> **YOUR ASSIGNMENT**: All of the entries need to be copied character for character.

++++++

(** The part of createVolumeOperation that follows the creation of the replicas. *)
Definition bind_volume (cvc : CStorVolumeConfig) (cvObj : CStorVolume)
  (volumePolicy : CStorVolumePolicy) : M W (result CStorVolumeConfig) :=
  let* p := reads (λ w, GetVolumeReplicaPoolNames w (name cvc) openebsNamespace) in
  match p with
  | Err err => mret (Err (Wrapf err "failed to get volume replica pool names of volume %s" [name cvObj]))
  | OK poolNames =>
      let* h :=
        if isHAVolume cvc then
          let* b := getOrCreatePodDisruptionBudget openebsNamespace (getCSPC cvc) poolNames in
          match b with
          | Err err => mret (Err (Wrapf err "failed to create PDB for volume: %s" [name cvc]))
          | OK pdbObj => mret (OK (addPDBLabelOnCVC cvc pdbObj))
          end
        else mret (OK cvc) in
      match h with
      | Err err => mret (Err err)
      | OK cvc =>
          match GetReference cvObj with
          | Err err => mret (Err err)
          | OK volumeRef =>
              let cvc := bound_config cvc volumeRef volumePolicy poolNames in
              let* u := updateCVCObj cvc cvObj in
              match u with
              | Err err => mret (Err err)
              | OK _ => mret (OK cvc)
              end
          end
      end
  end.
Lemma syncCSPIWithCSPC_writes `{!OpenebsApiLaws} ac cspc c w r w' :
  syncCSPIWithCSPC ac cspc c w = (r, w') →
  w' = w ∨ ∃ c' x w1, propagated cspc c c' ∧ rUpdate (namespace c) c' w = (x, w1) ∧
    (w' = w1 ∨ ∃ c2, x = OK c2 ∧ patchPoolDeploymentSpec ac c2 w1 = (r, w')).
Proof.
  assert (∀ c', propagated cspc c c' →
    (let* u := call (rUpdate (namespace c') c') in
     match u with Err err => mret (Err err) | OK got => patchPoolDeploymentSpec ac got end) w
      = (r, w') →
    ∃ c' x w1, propagated cspc c c' ∧ rUpdate (namespace c) c' w = (x, w1) ∧
      (w' = w1 ∨ ∃ c2, x = OK c2 ∧ patchPoolDeploymentSpec ac c2 w1 = (r, w'))) as Hup.
  { intros c' Hp. pose proof Hp as [Hm _]. unfold mbind, M_bind, call.
    assert (namespace c' = namespace c) as Hns by (unfold namespace; cbn; by rewrite Hm).
    destruct (rUpdate (namespace c') c' w) as [x w1] eqn:Hu. rewrite Hns in Hu.
    intros Hr. exists c', x, w1. split_and!; [done..|]. destruct x as [c2|e]; [by eauto|].
    apply mret_run in Hr as [_ ->]. by left. }
  unfold syncCSPIWithCSPC. destruct (pool_of cspc c) as [p|] eqn:Hpool.
  - intros Hr. unfold mbind at 1, M_bind at 1 in Hr. unfold mbind at 1, M_bind at 1, lift in Hr.
    destruct (GetNodeFromLabelSelector w _) as [[h|e]|s] in Hr; cbn in Hr;
      [|left; by apply mret_run in Hr as [_ ->]|left; by simplify_eq].
    case_bool_decide; cbn in Hr; [left; by simplify_eq|]. right.
    eapply Hup; [|exact Hr]. unfold propagated. rewrite Hpool.
    rewrite cspi_WithNodeSelector_spec, cspi_WithPoolConfig_spec. by split_and!.
  - intros Hr. right. apply (Hup c); [|exact Hr]. unfold propagated. by rewrite Hpool.
Qed.
End sync_facts.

++++++

> **TASK OUTPUT**:
(** The part of createVolumeOperation that follows the creation of the replicas. *)
Definition bind_volume (cvc : CStorVolumeConfig) (cvObj : CStorVolume)
  (volumePolicy : CStorVolumePolicy) : M W (result CStorVolumeConfig) :=
  let* p := reads (λ w, GetVolumeReplicaPoolNames w (name cvc) openebsNamespace) in
  match p with
  | Err err => mret (Err (Wrapf err "failed to get volume replica pool names of volume %s" [name cvObj]))
  | OK poolNames =>
      let* h :=
        if isHAVolume cvc then
          let* b := getOrCreatePodDisruptionBudget openebsNamespace (getCSPC cvc) poolNames in
          match b with
          | Err err => mret (Err (Wrapf err "failed to create PDB for volume: %s" [name cvc]))
          | OK pdbObj => mret (OK (addPDBLabelOnCVC cvc pdbObj))
          end
        else mret (OK cvc) in
      match h with
      | Err err => mret (Err err)
      | OK cvc =>
          match GetReference cvObj with
          | Err err => mret (Err err)
          | OK volumeRef =>
              let cvc := bound_config cvc volumeRef volumePolicy poolNames in
              let* u := updateCVCObj cvc cvObj in
              match u with
              | Err err => mret (Err err)
              | OK _ => mret (OK cvc)
              end
          end
      end
  end.
Lemma syncCSPIWithCSPC_writes `{!OpenebsApiLaws} ac cspc c w r w' :
  syncCSPIWithCSPC ac cspc c w = (r, w') →
  w' = w ∨ ∃ c' x w1, propagated cspc c c' ∧ rUpdate (namespace c) c' w = (x, w1) ∧
    (w' = w1 ∨ ∃ c2, x = OK c2 ∧ patchPoolDeploymentSpec ac c2 w1 = (r, w')).
Proof.
  assert (∀ c', propagated cspc c c' →
    (let* u := call (rUpdate (namespace c') c') in
     match u with Err err => mret (Err err) | OK got => patchPoolDeploymentSpec ac got end) w
      = (r, w') →
    ∃ c' x w1, propagated cspc c c' ∧ rUpdate (namespace c) c' w = (x, w1) ∧
      (w' = w1 ∨ ∃ c2, x = OK c2 ∧ patchPoolDeploymentSpec ac c2 w1 = (r, w'))) as Hup.
  { intros c' Hp. pose proof Hp as [Hm _]. unfold mbind, M_bind, call.
    assert (namespace c' = namespace c) as Hns by (unfold namespace; cbn; by rewrite Hm).
    destruct (rUpdate (namespace c') c' w) as [x w1] eqn:Hu. rewrite Hns in Hu.
    intros Hr. exists c', x, w1. split_and!; [done..|]. destruct x as [c2|e]; [by eauto|].
    apply mret_run in Hr as [_ ->]. by left. }
  unfold syncCSPIWithCSPC. destruct (pool_of cspc c) as [p|] eqn:Hpool.
  - intros Hr. unfold mbind at 1, M_bind at 1 in Hr. unfold mbind at 1, M_bind at 1, lift in Hr.
    destruct (GetNodeFromLabelSelector w _) as [[h|e]|s] in Hr; cbn in Hr;
      [|left; by apply mret_run in Hr as [_ ->]|left; by simplify_eq].
    case_bool_decide; cbn in Hr; [left; by simplify_eq|]. right.
    eapply Hup; [|exact Hr]. unfold propagated. rewrite Hpool.
    rewrite cspi_WithNodeSelector_spec, cspi_WithPoolConfig_spec. by split_and!.
  - intros Hr. right. apply (Hup c); [|exact Hr]. unfold propagated. by rewrite Hpool.
Qed.
End sync_facts.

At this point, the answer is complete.